(Data extracted from a collection)
——————————
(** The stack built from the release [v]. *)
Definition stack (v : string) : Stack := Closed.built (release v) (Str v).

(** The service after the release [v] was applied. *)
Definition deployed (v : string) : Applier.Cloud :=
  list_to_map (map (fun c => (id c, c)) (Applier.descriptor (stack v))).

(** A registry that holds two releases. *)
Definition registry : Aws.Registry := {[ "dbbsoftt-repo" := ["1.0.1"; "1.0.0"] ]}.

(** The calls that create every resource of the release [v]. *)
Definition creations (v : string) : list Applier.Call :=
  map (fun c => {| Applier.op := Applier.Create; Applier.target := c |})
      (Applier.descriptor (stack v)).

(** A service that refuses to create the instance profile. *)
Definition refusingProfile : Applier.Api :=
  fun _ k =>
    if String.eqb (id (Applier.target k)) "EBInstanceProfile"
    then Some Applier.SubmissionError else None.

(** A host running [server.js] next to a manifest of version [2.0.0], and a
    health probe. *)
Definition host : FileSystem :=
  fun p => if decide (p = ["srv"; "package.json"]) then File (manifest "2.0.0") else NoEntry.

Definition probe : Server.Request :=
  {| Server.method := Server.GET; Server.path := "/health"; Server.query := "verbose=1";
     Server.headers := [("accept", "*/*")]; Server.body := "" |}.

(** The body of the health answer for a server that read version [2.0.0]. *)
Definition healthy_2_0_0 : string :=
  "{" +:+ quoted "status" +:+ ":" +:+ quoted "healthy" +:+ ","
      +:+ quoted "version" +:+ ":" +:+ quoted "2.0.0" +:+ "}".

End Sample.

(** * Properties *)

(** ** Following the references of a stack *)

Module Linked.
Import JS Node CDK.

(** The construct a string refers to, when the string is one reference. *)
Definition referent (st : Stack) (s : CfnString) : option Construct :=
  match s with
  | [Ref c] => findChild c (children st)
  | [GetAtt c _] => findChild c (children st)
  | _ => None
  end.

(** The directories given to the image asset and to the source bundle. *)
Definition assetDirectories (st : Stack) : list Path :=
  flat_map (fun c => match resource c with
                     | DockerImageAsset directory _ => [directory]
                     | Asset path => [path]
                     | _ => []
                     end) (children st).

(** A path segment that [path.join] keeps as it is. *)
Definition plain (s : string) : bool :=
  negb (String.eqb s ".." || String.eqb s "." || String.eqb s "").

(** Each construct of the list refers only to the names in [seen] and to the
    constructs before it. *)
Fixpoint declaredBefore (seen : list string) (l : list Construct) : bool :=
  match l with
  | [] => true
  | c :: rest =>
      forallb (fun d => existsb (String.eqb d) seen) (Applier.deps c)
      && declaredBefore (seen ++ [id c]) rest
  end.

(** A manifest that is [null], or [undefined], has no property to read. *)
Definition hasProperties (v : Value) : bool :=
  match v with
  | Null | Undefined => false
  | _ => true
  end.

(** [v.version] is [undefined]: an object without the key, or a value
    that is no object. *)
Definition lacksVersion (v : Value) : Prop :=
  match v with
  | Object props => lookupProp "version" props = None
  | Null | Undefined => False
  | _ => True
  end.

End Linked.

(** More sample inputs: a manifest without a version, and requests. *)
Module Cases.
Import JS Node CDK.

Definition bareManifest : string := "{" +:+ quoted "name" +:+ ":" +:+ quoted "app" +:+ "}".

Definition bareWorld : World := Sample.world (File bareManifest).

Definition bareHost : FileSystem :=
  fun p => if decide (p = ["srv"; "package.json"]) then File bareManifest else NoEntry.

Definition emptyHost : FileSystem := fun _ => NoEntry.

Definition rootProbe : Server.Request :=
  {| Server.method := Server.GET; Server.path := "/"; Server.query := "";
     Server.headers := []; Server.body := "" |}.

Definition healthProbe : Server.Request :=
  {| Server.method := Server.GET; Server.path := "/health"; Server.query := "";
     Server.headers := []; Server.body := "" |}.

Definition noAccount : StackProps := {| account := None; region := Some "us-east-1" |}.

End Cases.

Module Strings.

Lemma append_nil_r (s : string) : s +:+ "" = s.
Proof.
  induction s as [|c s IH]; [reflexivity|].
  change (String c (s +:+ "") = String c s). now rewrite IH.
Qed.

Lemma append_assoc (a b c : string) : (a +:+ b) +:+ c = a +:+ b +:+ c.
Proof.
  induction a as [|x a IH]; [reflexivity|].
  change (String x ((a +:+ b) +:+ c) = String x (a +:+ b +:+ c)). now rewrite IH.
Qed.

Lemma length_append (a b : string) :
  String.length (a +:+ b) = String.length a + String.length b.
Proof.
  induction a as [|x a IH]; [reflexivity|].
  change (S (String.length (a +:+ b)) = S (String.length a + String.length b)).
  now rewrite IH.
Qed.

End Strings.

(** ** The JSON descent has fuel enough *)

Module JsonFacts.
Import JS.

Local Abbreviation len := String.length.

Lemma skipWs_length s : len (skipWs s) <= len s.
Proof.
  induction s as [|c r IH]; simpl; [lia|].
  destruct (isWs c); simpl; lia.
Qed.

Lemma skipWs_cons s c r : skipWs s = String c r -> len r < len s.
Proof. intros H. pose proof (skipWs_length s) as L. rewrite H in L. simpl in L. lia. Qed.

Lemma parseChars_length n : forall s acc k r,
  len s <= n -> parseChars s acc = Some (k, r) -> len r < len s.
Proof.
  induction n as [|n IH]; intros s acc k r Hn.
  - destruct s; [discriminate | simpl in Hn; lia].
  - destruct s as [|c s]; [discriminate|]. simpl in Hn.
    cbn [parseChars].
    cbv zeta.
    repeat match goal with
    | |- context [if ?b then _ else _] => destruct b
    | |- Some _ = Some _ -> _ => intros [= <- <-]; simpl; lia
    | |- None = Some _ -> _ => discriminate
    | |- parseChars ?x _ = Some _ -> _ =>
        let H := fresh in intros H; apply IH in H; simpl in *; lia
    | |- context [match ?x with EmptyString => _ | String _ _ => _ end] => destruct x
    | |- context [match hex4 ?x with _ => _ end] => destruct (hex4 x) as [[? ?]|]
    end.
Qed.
——————————
In the data above, tally the lines that contain the string "bool" and give that figure alone.

3